In 1900 he produced the Phono-Bio-Tableaux, a series of films synchronized to phonograph cylinders that presented famous music hall artists such as Vesta Tilley, Lil Hawthorne, Alec Hurley and G. H. Chirgwin. The Lil Hawthorne film survives. Gibbons experimented with artificial lighting and, in 1901, was reported to have a London studio and plant capable of processing and dispatching a film in sixty-five minutes. He is also reported to have sent cameramen out to film the later stages of the Boer War, including C. Rider Noble.

On the death of his father-in-law, G. Adney Payne, he succeeded to the directorship of the London Syndicate Halls. From 1903, he greatly increased his holdings by buying suburban and provincial halls and turning them into variety theatres. He also attempted to corner the market in leading performers by offering them increased salaries, but tough contracts. He opened the London Palladium as a flagship of his music hall empire in 1910, by which time he owned some 40 music halls, half of them in London. Gibbons severed his connection with the Palladium in 1912.

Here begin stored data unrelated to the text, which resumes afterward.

(** The requests [xs] arrive one after the other on the connection [fd], each when the one
    before it has been answered, and the connection is not lost. *)
Inductive conversation (ctx : lsapi_MD5Context) (fd : Z) : list exchange -> st -> W -> st -> W -> Prop :=
| conv_end s w : conversation ctx fd [] s w s w
| conv_next x xs s s1 s2 s3 w w2 w3 e f :
    asks x (arrive (x_reads x) s) ->
    readReq ctx (arrive (x_reads x) s) = Some (0, s1) ->
    lsapi_phases open_scope callback loaded g_body_pacifier s1 w = Some (e, f) ->
    x_answer x = response_of e (http_data f) -> small_response (x_answer x) ->
    serve_request open_scope callback loaded g_body_pacifier w s1 = Some (w2, s2) -> m_fd (req s2) = fd ->
    conversation ctx fd xs s2 w2 s3 w3 ->
    conversation ctx fd (x :: xs) s w s3 w3.

(** The bytes of one exchange: the acknowledgement and the whole response. *)
Definition answered (x : exchange) (piece : list Z) : Prop :=
  exists rest ps, piece = pkt_bytes s_ack ++ rest /\ decode_stream rest = Some ps /\ packets_of (whole_response (x_answer x)) ps.

Lemma next_exchange ctx fd x s w :
  at_rest fd s -> asks x (arrive (x_reads x) s) -> let t := arrive (x_reads x) s in
  (forall s1 e f, readReq ctx t = Some (0, s1) -> lsapi_phases open_scope callback loaded g_body_pacifier s1 w = Some (e, f) ->
     small_response (response_of e (http_data f))) ->
  exists i evs allocs d s2 e f f1 w' s', let s1 := request_read fd i evs allocs t in
    readReq ctx t = Some (0, s1) /\ lsapi_request s1 = Some (d, s2) /\ request_headers d = request_pairs (x_image x) /\
    served open_scope callback loaded g_body_pacifier fd s1 w e f f1 w' s' /\ (e = LocalResponse \/ e = DefaultResponse).
Proof using quiet loaded_names closing.
  intros A [(Hok & Hsw & Hsep) Hstr Hp Hfirst Hin Hz] t Hsmall. apply (at_rest_arrive _ (x_reads x)) in A. fold t in A.
  inversion Hstr as [|? ? [method L1] Hs1]. inversion Hs1 as [|? ? [script L2] Hs2]. inversion Hs2 as [|? ? [query L3] _].
  pose proof A as [(Hfd & Hpos & Hn2 & Hl) _ _ _ _ _ _ [Hlog Hskip] Hout].
  destruct (exchange_run open_scope callback loaded g_body_pacifier quiet loaded_names closing ctx fd (x_big x) (x_image x) (x_content x) t w method script query)
    as (i & evs & allocs & d & s2 & e & f & f1 & w' & s' & R & E & _ & _ & Eh & Hsv & He); try done; [by apply at_rest_waiting|].
  by exists i, evs, allocs, d, s2, e, f, f1, w', s'.
Qed.

(** C4. A connection that is kept alive.  Assumed: a worker that is no longer root, notifies
    nobody of accepted requests and has no log of its own for stderr; the kernel accepts
    every write and memory is to be had; the modules have distinct names, do not call the
    streaming or other foreign functions, do not read the body in [onDone] and [onDelete],
    and answer with names and values below 2^29 and a body below 2^63 bytes; the requests
    arrive one after the other, each well-formed with [separated] header values, in either
    byte order, with a first piece of at least the 8 bytes of a packet header (a shorter one
    loses the request, [readReq_short_first_piece]) and any pieces behind it.  After any such
    conversation that has left the connection open, the bytes sent are, for each request in
    its turn, the acknowledgement and the one response the handler ended with; and the
    connection is fit for the next request: whatever such request arrives then is read, its
    headers are what the filters see, it is answered, and its response is what goes out (or
    a prefix of its packets on a connection that is closed). *)
Theorem lsapi_keep_alive (ctx : lsapi_MD5Context) (fd : Z) (xs : list exchange) (s s' : st) (w w' : W) :
  at_rest fd s -> conversation ctx fd xs s w s' w' ->
  (exists pieces, sent_on fd (os s') = sent_on fd (os s) ++ mjoin pieces /\ Forall2 answered xs pieces) /\
  forall x, asks x (arrive (x_reads x) s') ->
    (forall s1 e f, readReq ctx (arrive (x_reads x) s') = Some (0, s1) ->
       lsapi_phases open_scope callback loaded g_body_pacifier s1 w' = Some (e, f) -> small_response (response_of e (http_data f))) ->
    exists s1 d s2 e f w2 s3,
      readReq ctx (arrive (x_reads x) s') = Some (0, s1) /\
      lsapi_request s1 = Some (d, s2) /\ request_headers d = request_pairs (x_image x) /\
      lsapi_phases open_scope callback loaded g_body_pacifier s1 w' = Some (e, f) /\ (e = LocalResponse \/ e = DefaultResponse) /\
      serve_request open_scope callback loaded g_body_pacifier w' s1 = Some (w2, s3) /\
      wire_post fd (sent_on fd (os s') ++ pkt_bytes s_ack) (whole_response (response_of e (http_data f))) s3.
Proof using quiet loaded_names closing.
  intros A H. assert (at_rest fd s' /\ exists pieces, sent_on fd (os s') = sent_on fd (os s) ++ mjoin pieces /\ Forall2 answered xs pieces) as [A' Hwire].
  { induction H as [s w|x xs s s1 s2 s3 w w2 w3 e f Hx Hread Hph Hans Hsmall Hserve Hfd H IH].
    - split; [done|]. exists []. split; [by rewrite app_nil_r|constructor].
    - destruct (next_exchange ctx fd x s w A Hx) as (i & evs & allocs & d & s4 & e1 & f1 & f2 & w1 & s5 & Hread1 & _ & _ & Hsv & _).
      { intros s0 e0 f0 E0 P0. rewrite Hread in E0. injection E0 as <-. rewrite Hph in P0. injection P0 as <- <-. by rewrite <- Hans. }
      rewrite Hread in Hread1. injection Hread1 as ->. pose proof (sv_run _ _ _ _ _ _ _ _ _ _ _ _ Hsv) as Hrun.
      rewrite Hserve in Hrun. injection Hrun as <- <-. pose proof (sv_phases _ _ _ _ _ _ _ _ _ _ _ _ Hsv) as Hph1.
      rewrite Hph in Hph1. injection Hph1 as <- <-. pose proof (at_rest_arrive fd (x_reads x) s A) as At.
      pose proof (served_at_rest _ _ _ _ _ _ _ _ _ _ _ At Hsv Hfd) as A2.
      destruct (IH A2) as [A3 (pieces & Hsent & Hpieces)]. split; [done|].
      destruct (sv_wire _ _ _ _ _ _ _ _ _ _ _ _ Hsv) as (rest & Hw & [[_ (ps & Hd & Hps)]|[Hclosed _]]).
      2:{ exfalso. pose proof (ar_fd _ _ A). lia. }
      exists ((pkt_bytes s_ack ++ rest) :: pieces). split.
      + rewrite Hsent, Hw, sent_request_read. cbn [mjoin list_join]. change (sent_on fd (os (arrive (x_reads x) s))) with (sent_on fd (os s)).
        by rewrite <- !app_assoc.
      + constructor; [|done]. exists rest, ps. by rewrite Hans. }
  split; [done|]. intros x Hx Hsmall.
  destruct (next_exchange ctx fd x s' w' A' Hx Hsmall) as (i & evs & allocs & d & s2 & e & f & f1 & w2 & s3 & Hread & Hreq & Hh & Hsv & He).
  destruct Hsv as [S1 _ _ _ _ _ S2 S3 _ _]. rewrite sent_request_read in S3.
  by exists (request_read fd i evs allocs (arrive (x_reads x) s')), d, s2, e, f, w2, s3.
Qed.
End KeepAlive.

(** ** A loop and a conversation to try the theorems on *)

(** The module streams a response to the first request (VM state 0), and drops dead then. *)
Definition streamer (m : name) (ph : phase) (w : nat) : prog nat :=
  match ph, w with
  | OnRequestHeaders _, 0%nat =>
      Do (Foreign (FSendHeaders (le32 200 ++ marshal_pairs [(str "X", str "y")]))) (fun _ =>
      Do (Foreign (FWriteChunk (str "hi"))) (fun _ => Do (Foreign FFinish) (fun _ => Ret 1%nat)))
  | _, _ => Ret w
  end.

Definition web_worker : st :=
  on_os (set_s_busy_workers (Some 3)) (on_os (set_s_worker_status (Some (mkChild 100 0 0 0 LSAPI_STATE_CONNECTED 0 0 0 0))) web_waiting).

Lemma web_worker_settled : settled 2 web_worker.
Proof. split; [by vm_compute|by vm_compute|]. constructor. Qed.

Definition loop_ins : list loop_in :=
  [mkLoopIn ctx0 [sel SelTimeout; sel SelReady] 70 true [] 0 true false; mkLoopIn ctx0 [sel SelReady] 80 true [] 0 true false].

Abbreviation loop_run := (accept_rounds lsapi_demo_open streamer (fun w => (true, w)) true loop_ins false worker0 None 0%nat web_worker).

Lemma lsapi_loop_balances_witness :
  match loop_run with
  | Some (e, s') => s_busy_workers (os s') = Some 2 /\
      match s_worker_status (os s') with
      | Some c => pf_busy (forget_child 0 (set_counters (s_busy_workers (os s')) (Some 0) (set_table [c] 1 prefork3))) = Some 2
      | None => False
      end
  | None => False
  end.
Proof.
  assert (match loop_run with
    | Some (e, s') => bool_decide (s_busy_workers (os s') = Some 2) && bool_decide (is_Some (s_worker_status (os s')))
    | None => false end = true) as X by (vm_compute; reflexivity).
  destruct loop_run as [[e s']|] eqn:E; [|discriminate X]. apply andb_prop in X as [X1%bool_decide_eq_true X2%bool_decide_eq_true].
  split; [exact X1|]. destruct X2 as [c Hc]. rewrite Hc.
  refine (proj1 (lsapi_loop_balances lsapi_demo_open streamer (fun w => (true, w)) true loop_ins false worker0 0%nat e web_worker s' 2 c 0
    (set_counters (s_busy_workers (os s')) (Some 0) (set_table [c] 1 prefork3)) _ web_worker_settled E Hc eq_refl eq_refl _ _)).
  - repeat constructor.
  - split; [discriminate|reflexivity].
  - split; [discriminate|reflexivity].
Defined.

Definition web_resting : st := on_os (set_k_reads []) web_waiting.

Lemma web_resting_ok : at_rest 7 web_resting.
Proof.
  destruct session_start_ok as (_ & _ & [[A _ [B1 [B2 _]]] C]). split.
  - repeat split; discriminate.
  - split; reflexivity.
  - vm_compute. reflexivity.
  - apply not_elem_of_nil.
  - reflexivity.
  - discriminate.
  - repeat split.
  - split; reflexivity.
  - split; [exact A|]. split; [exact B1|]. split; [exact B2|exact C].
Qed.

Definition web_pieces (big : bool) : list rev :=
  let bytes := wire big web_request ++ str "abcdefg" in (fun p => mkRev false (RData p)) <$> [take 20 bytes; drop 20 bytes].

Definition web_exchange (big : bool) (answer : option (Z * HeaderPairs * list Z)) : exchange :=
  mkExchange big web_request (str "abcdefg") (web_pieces big) answer.

Lemma web_exchange_asks big answer s : g_running (os s) = true -> k_reads (os s) = [] ->
  asks (web_exchange big answer) (arrive (web_pieces big) s).
Proof.
  intros Hg Hk. assert (k_reads (os (arrive (web_pieces big) s)) = web_pieces big) as E by (cbn; by rewrite Hk).
  split.
  - split; [exact web_request_ok|]. split; [|exact web_separated]. intros _. split; [|reflexivity]. cbn [x_image web_exchange ri_index web_request replicate Z.to_nat app].
    repeat (apply Forall_cons_2; [cbn; done|]). apply Forall_nil_2.
  - destruct big; repeat (apply Forall_cons_2; [eexists; vm_compute; reflexivity|]); apply Forall_nil_2.
  - split; [exact Hg|]. rewrite E. destruct big; repeat (apply Forall_cons_2; [split; [reflexivity|vm_compute; discriminate]|]); apply Forall_nil_2.
  - rewrite E. destruct big; vm_compute; discriminate.
  - unfold incoming. rewrite E. destruct big; vm_compute; reflexivity.
  - reflexivity.
Qed.

Abbreviation web_rest_phases s := (lsapi_phases lsapi_demo_open lsapi_demo (Some lsapi_modules) true s 0%nat).

Abbreviation web_reads s := (readReq ctx0 (arrive (web_pieces true) s)).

During the First World War, he was active in the Royal Army Service Corps as a Lieutenant-Colonel, and later organised food and emergency supplies during strikes affecting the railway system.

He was knighted for public services in the 1920 New Year Honours List.

In 1928, he returned as managing director of the General Theatres Corporation which initiated a programme of cine-variety at the theatre. Within a few months, a boardroom wrangle led to his resignation. His considerable fortune was dissipated on other theatrical projects, leading to bankruptcy shortly before his death in London in 1933, aged 62.

He was married twice: to Nellie Payne, who died in 1911, and then to Doris Lee; they were later divorced.